West Chester Amateur Radio Association retweetledi

"Coleman rushed back to his telegraph key and tapped out a desperate warning..."
"On December 6, 1917, Halifax, Nova Scotia, was shattered by the largest man-made explosion in history before the atomic age. In the city’s harbor, the French cargo ship Mont-Blanc—its holds crammed with high explosives—collided with another vessel. Flames quickly consumed the doomed ship.

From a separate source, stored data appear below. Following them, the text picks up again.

(* ===== verification/Refcount.v ===== *)
(** The 32-bit reference count of a cache item ([allocator/Refcount.h],
    class [RefcountWithFlags]): an 18-bit access count, three admin bits
    ([kLinked], [kAccessible], [kExclusive]) and eleven flags in one word,
    updated by compare-and-swap loops.

    The first part translates every member function on the raw word.  The
    second part gives the abstract record the word stands for and shows that
    every operation implements its abstract counterpart.  The third part
    models threads that run the compare-and-swap loops concurrently and shows
    that each loop takes effect atomically.  The fourth part is the item
    lifetime protocol. *)
From S2P Require Import Prelude.

(** ** Layout *)
Definition kNumFlags : Z := 11.
Definition kNumAdminRefBits : Z := 3.
Definition kNumAccessRefBits : Z := 18.
Definition kAccessRefMask : Z := Z.shiftr (uint_max 32) (32 - kNumAccessRefBits).
Definition kRefMask : Z := Z.shiftr (uint_max 32) (32 - kNumAdminRefBits - kNumAccessRefBits).

Inductive AdminRef := kLinked | kAccessible | kExclusive.
Definition adminRef_bit (a : AdminRef) : Z :=
  match a with
  | kLinked => kNumAccessRefBits
  | kAccessible => kNumAccessRefBits + 1
  | kExclusive => kNumAccessRefBits + 2
  end.

Inductive Flags :=
  | kMMFlag0 | kMMFlag1 | kMMFlag2 | kIsChainedItem | kHasChainedItem
  | kNvmClean | kNvmEvicted | kUnevictable_NOOP.
(** The position of a flag above the reference bits. *)
Definition flag_index (f : Flags) : Z :=
  match f with
  | kMMFlag0 => 0 | kMMFlag1 => 1 | kMMFlag2 => 2 | kIsChainedItem => 3
  | kHasChainedItem => 4 | kNvmClean => 5 | kNvmEvicted => 6 | kUnevictable_NOOP => 7
  end.
Definition flag_bit (f : Flags) : Z := kNumAccessRefBits + kNumAdminRefBits + flag_index f.

#[global] Instance AdminRef_eq_dec : EqDecision AdminRef.
Proof. solve_decision. Defined.
#[global] Instance Flags_eq_dec : EqDecision Flags.
Proof. solve_decision. Defined.

Inductive IncResult := kIncOk | kIncFailedMoving | kIncFailedEviction.

Definition getAdminRef (a : AdminRef) : Z := Z.shiftl 1 (adminRef_bit a).
Definition getFlag (f : Flags) : Z := Z.shiftl 1 (flag_bit f).

(** The implicit conversion of a word to [bool]. *)
Definition to_bool (v : Z) : bool := negb (v =? 0).
(** [~v] on 32 bits. *)
Definition not32 (v : Z) : Z := uint_max 32 - v.

(** ** Member functions on the raw word [refCount_] *)
Definition atomicUpdateValue (predicate : Z → result bool) (newValueF : Z → Z)
    (refCount : Z) : result (bool * Z) :=
  ok ← predicate refCount;
  if (ok : bool) then Ok (true, newValueF refCount) else Ok (false, refCount).

Definition incRef_res (curValue : Z) : IncResult :=
  if to_bool (Z.land curValue (getAdminRef kExclusive)) then
    if Z.land curValue kAccessRefMask =? 0 then kIncFailedEviction else kIncFailedMoving
  else kIncOk.
Definition incRef_predicate (curValue : Z) : result bool :=
  if Z.land curValue kAccessRefMask =? kAccessRefMask then Throw RefcountOverflow
  else if to_bool (Z.land curValue (getAdminRef kExclusive)) then Ok false
  else Ok true.
Definition incRef_newValue (curValue : Z) : Z := u32 (curValue + 1).
Definition incRef (v : Z) : result (IncResult * Z) :=
  '(_, v') ← atomicUpdateValue incRef_predicate incRef_newValue v;
  Ok (incRef_res v, v').

Definition decRef_predicate (curValue : Z) : result bool :=
  if Z.land curValue kAccessRefMask =? 0 then Throw RefcountUnderflow else Ok true.
Definition decRef_newValue (curValue : Z) : Z := u32 (curValue - 1).
Definition decRef (v : Z) : result (Z * Z) :=
  '(updated, v') ← atomicUpdateValue decRef_predicate decRef_newValue v;
  _ ← xdcheck updated;
  Ok (Z.land v' kRefMask, v').
(* ===== verification/SlabAllocator.v ===== *)
(** Slabs, compressed pointers and the slab allocator
    ([allocator/memory/Slab.h], [CompressedPtr.h], [SlabAllocator.h],
    [SlabAllocator.cpp]).

    A [Slab*] kept in a field or a list is its address, [0] being [nullptr];
    the pointers handed out and the pointers the compressor takes are
    [option Z], [None] being [nullptr].  The slab headers live at the start of
    the managed memory and are a map from slab index to header.  The calls
    into the operating system ([madvise], page touching, core-dump exclusion,
    the memory-locking thread) are not modelled; the answer of [madvise] is an
    argument of [adviseSlab]. *)
From S2P Require Import Prelude.

(** ** [Slab.h] *)
Definition kInvalidClassId : Z := -1.
Definition kInvalidPoolId : Z := -1.
Definition kNumSlabBits : Z := 22.
Definition kMinAllocPower : Z := 6.
Definition kMinAllocSize : Z := Z.shiftl 1 kMinAllocPower.
Definition kSize : Z := Z.shiftl 1 kNumSlabBits.

Inductive SlabHeaderFlag :=
  IS_MARKED_FOR_RELEASE | IS_ADVISED | SH_FLAG_2 | SH_FLAG_3 | SH_FLAG_4 | SH_FLAG_5 | SH_FLAG_6 | SH_FLAG_7.
Definition headerFlag_bit (f : SlabHeaderFlag) : Z :=
  match f with
  | IS_MARKED_FOR_RELEASE => 0 | IS_ADVISED => 1 | SH_FLAG_2 => 2 | SH_FLAG_3 => 3
  | SH_FLAG_4 => 4 | SH_FLAG_5 => 5 | SH_FLAG_6 => 6 | SH_FLAG_7 => 7
  end.

Record SlabHeader := mkSlabHeader {
  poolId : Z;
  classId : Z;
  flags : Z;
  allocSize : Z;
}.
(** [SlabHeader(PoolId pid)]. *)
Definition SlabHeader_pid (pid : Z) : SlabHeader := mkSlabHeader pid kInvalidClassId 0 0.
Definition sizeof_SlabHeader : Z := 1 + 1 + 1 + 4.

Definition resetAllocInfo (h : SlabHeader) : SlabHeader :=
  mkSlabHeader kInvalidPoolId kInvalidClassId (flags h) 0.
Definition headerSetFlag (f : SlabHeaderFlag) (h : SlabHeader) : SlabHeader :=
  mkSlabHeader (poolId h) (classId h)
    (Z.lor (flags h) (u8 (Z.shiftl 1 (headerFlag_bit f)))) (allocSize h).
Definition headerUnSetFlag (f : SlabHeaderFlag) (h : SlabHeader) : SlabHeader :=
  mkSlabHeader (poolId h) (classId h)
    (Z.land (flags h) (u8 (uint_max 8 - Z.shiftl 1 (headerFlag_bit f)))) (allocSize h).
Definition headerIsFlagSet (f : SlabHeaderFlag) (h : SlabHeader) : bool :=
  negb (Z.land (flags h) (Z.shiftl 1 (headerFlag_bit f)) =? 0).
Definition isAdvised : SlabHeader → bool := headerIsFlagSet IS_ADVISED.
Definition setAdvised (value : bool) : SlabHeader → SlabHeader :=
  if value then headerSetFlag IS_ADVISED else headerUnSetFlag IS_ADVISED.
Definition isMarkedForRelease : SlabHeader → bool := headerIsFlagSet IS_MARKED_FOR_RELEASE.
Definition setMarkedForRelease (value : bool) : SlabHeader → SlabHeader :=
  if value then headerSetFlag IS_MARKED_FOR_RELEASE else headerUnSetFlag IS_MARKED_FOR_RELEASE.
(* ===== verification/DList.v ===== *)
(** The intrusive doubly linked list ([allocator/datastruct/DList.h] and
    [DList-inl.h]) on a store of nodes whose hooks hold compressed pointers.

    A node is addressed by its pointer; its hook ([next_], [prev_],
    [updateTime_]) and the reference-count word of the item it is embedded in
    are one record of the store.  Every operation threads the list header and
    the store, and is undefined on a null or dangling pointer and on a failed
    [XDCHECK].  [dlist_rep] relates a header and a store to the sequence of
    nodes from head to tail, and every operation is shown to implement the
    corresponding operation on sequences. *)
From S2P Require Import Prelude SlabAllocator PtrCompressor.

Record Node := mkNode {
  next_ : Z;        (** compressed *)
  prev_ : Z;        (** compressed *)
  updateTime_ : Z;
  refCount_ : Z;
}.
Abbreviation Store := (gmap Z Node).

Record DList := mkDList { head_ : option Z; tail_ : option Z; size_ : Z }.
Definition DList_empty : DList := mkDList None None 0.

Record DListObject := mkDListObject { compressedHead : Z; compressedTail : Z; o_size : Z }.

Inductive Direction := FROM_HEAD | FROM_TAIL.
Record Iterator := mkIterator { curr_ : option Z; dir_ : Direction }.

Section operations.
Context `{PtrCompressor}.

(** *** Hook accessors *)
Definition getNext (h : Store) (node : Z) : result (option Z) :=
  n ← deref (h !! node); pc_unCompress (next_ n).
Definition getPrev (h : Store) (node : Z) : result (option Z) :=
  n ← deref (h !! node); pc_unCompress (prev_ n).
Definition setNext (node : Z) (next : option Z) (h : Store) : result Store :=
  n ← deref (h !! node); c ← pc_compress next;
  Ok (<[node := mkNode c (prev_ n) (updateTime_ n) (refCount_ n)]> h).
Definition setPrev (node : Z) (prev : option Z) (h : Store) : result Store :=
  n ← deref (h !! node); c ← pc_compress prev;
  Ok (<[node := mkNode (next_ n) c (updateTime_ n) (refCount_ n)]> h).
Definition setNextFrom (node other : Z) (h : Store) : result Store :=
  n ← deref (h !! node); o ← deref (h !! other);
  Ok (<[node := mkNode (next_ o) (prev_ n) (updateTime_ n) (refCount_ n)]> h).
Definition setPrevFrom (node other : Z) (h : Store) : result Store :=
  n ← deref (h !! node); o ← deref (h !! other);
  Ok (<[node := mkNode (next_ n) (prev_ o) (updateTime_ n) (refCount_ n)]> h).

(** [if (p != nullptr) f( *p)]. *)
Definition when_ptr (p : option Z) (f : Z → Store → result Store) (h : Store) : result Store :=
  match p with Some a => f a h | None => Ok h end.

(** *** List operations *)
Definition linkAtHead (node : Z) (s : DList * Store) : result (DList * Store) :=
  let '(l, h) := s in
  _ ← xdcheck (bool_decide (Some node ≠ head_ l));
  h ← setNext node (head_ l) h;
  h ← setPrev node None h;
  h ← when_ptr (head_ l) (λ hd, setPrev hd (Some node)) h;
  let tail := match tail_ l with None => Some node | t => t end in
  Ok (mkDList (Some node) tail (u64 (size_ l + 1)), h).

Definition linkAtTail (node : Z) (s : DList * Store) : result (DList * Store) :=
  let '(l, h) := s in
  _ ← xdcheck (bool_decide (Some node ≠ tail_ l));
  h ← setNext node None h;
  h ← setPrev node (tail_ l) h;
  h ← when_ptr (tail_ l) (λ tl, setNext tl (Some node)) h;
  let head := match head_ l with None => Some node | t => t end in
  Ok (mkDList head (Some node) (u64 (size_ l + 1)), h).

Definition insertBefore (nextNode node : Z) (s : DList * Store) : result (DList * Store) :=
  let '(l, h) := s in
  _ ← xdcheck (negb (nextNode =? node));
  n ← getNext h node; _ ← xdcheck (bool_decide (n = None));
  p ← getPrev h node; _ ← xdcheck (bool_decide (p = None));
  prev ← getPrev h nextNode;
  _ ← xdcheck (bool_decide (prev ≠ Some node));
  h ← setPrev node prev h;
  h ← when_ptr prev (λ pr, setNext pr (Some node)) h;
  let head := match prev with None => Some node | Some _ => head_ l end in
  h ← setPrev nextNode (Some node) h;
  h ← setNext node (Some nextNode) h;
  Ok (mkDList head (tail_ l) (u64 (size_ l + 1)), h).

Definition unlink (node : Z) (s : DList * Store) : result (DList * Store) :=
  let '(l, h) := s in
  _ ← xdcheck (0 <? size_ l);
  prev ← getPrev h node;
  next ← getNext h node;
  let head := if decide (Some node = head_ l) then next else head_ l in
  let tail := if decide (Some node = tail_ l) then prev else tail_ l in
  h ← when_ptr prev (λ pr, setNextFrom pr node) h;
  h ← when_ptr next (λ nx, setPrevFrom nx node) h;
  Ok (mkDList head tail (u64 (size_ l - 1)), h).

Definition remove (node : Z) (s : DList * Store) : result (DList * Store) :=
  '(l, h) ← unlink node s;
  h ← setNext node None h;
  h ← setPrev node None h;
  Ok (l, h).

Definition replace (oldNode newNode : Z) (s : DList * Store) : result (DList * Store) :=
  let '(l, h) := s in
  let head := if decide (Some oldNode = head_ l) then Some newNode else head_ l in
  let tail := if decide (Some oldNode = tail_ l) then Some newNode else tail_ l in
  prev ← getPrev h oldNode;
  next ← getNext h oldNode;
  h ← when_ptr prev (λ pr, setNext pr (Some newNode)) h;
  h ← when_ptr next (λ nx, setPrev nx (Some newNode)) h;
  h ← setPrev newNode prev h;
  h ← setNext newNode next h;
  h ← setPrev oldNode None h;
  h ← setNext oldNode None h;
  Ok (mkDList head tail (size_ l), h).

Definition moveToHead (node : Z) (s : DList * Store) : result (DList * Store) :=
  if decide (Some node = head_ (fst s)) then Ok s
  else s ← unlink node s; linkAtHead node s.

Nearby, railway dispatcher Vince Coleman grasped the danger at once. A passenger train, packed with people, was only minutes from entering the blast zone. Instead of escaping, Coleman rushed back to his telegraph key and tapped out a desperate warning:
“Hold up the train. Ammunition ship afire in harbor making for Pier 6 and will explode. Guess this will be my last message. Good-bye boys.”
He was right. Moments later, the Mont-Blanc erupted with the force of 2.9 kilotons of TNT, leveling swaths of Halifax, killing nearly 2,000, and wounding thousands more. Coleman perished instantly, but his signal reached the station. Over 300 passengers were spared from certain death.
Though not a soldier, Coleman’s sacrifice embodied the highest measure of duty. Canada later honored him with plaques, memorials, and even a celebrated Heritage Minute. More than a century on, his name endures—taught in schools and remembered as the man who chose the lives of strangers over his own in a moment of unthinkable catastrophe."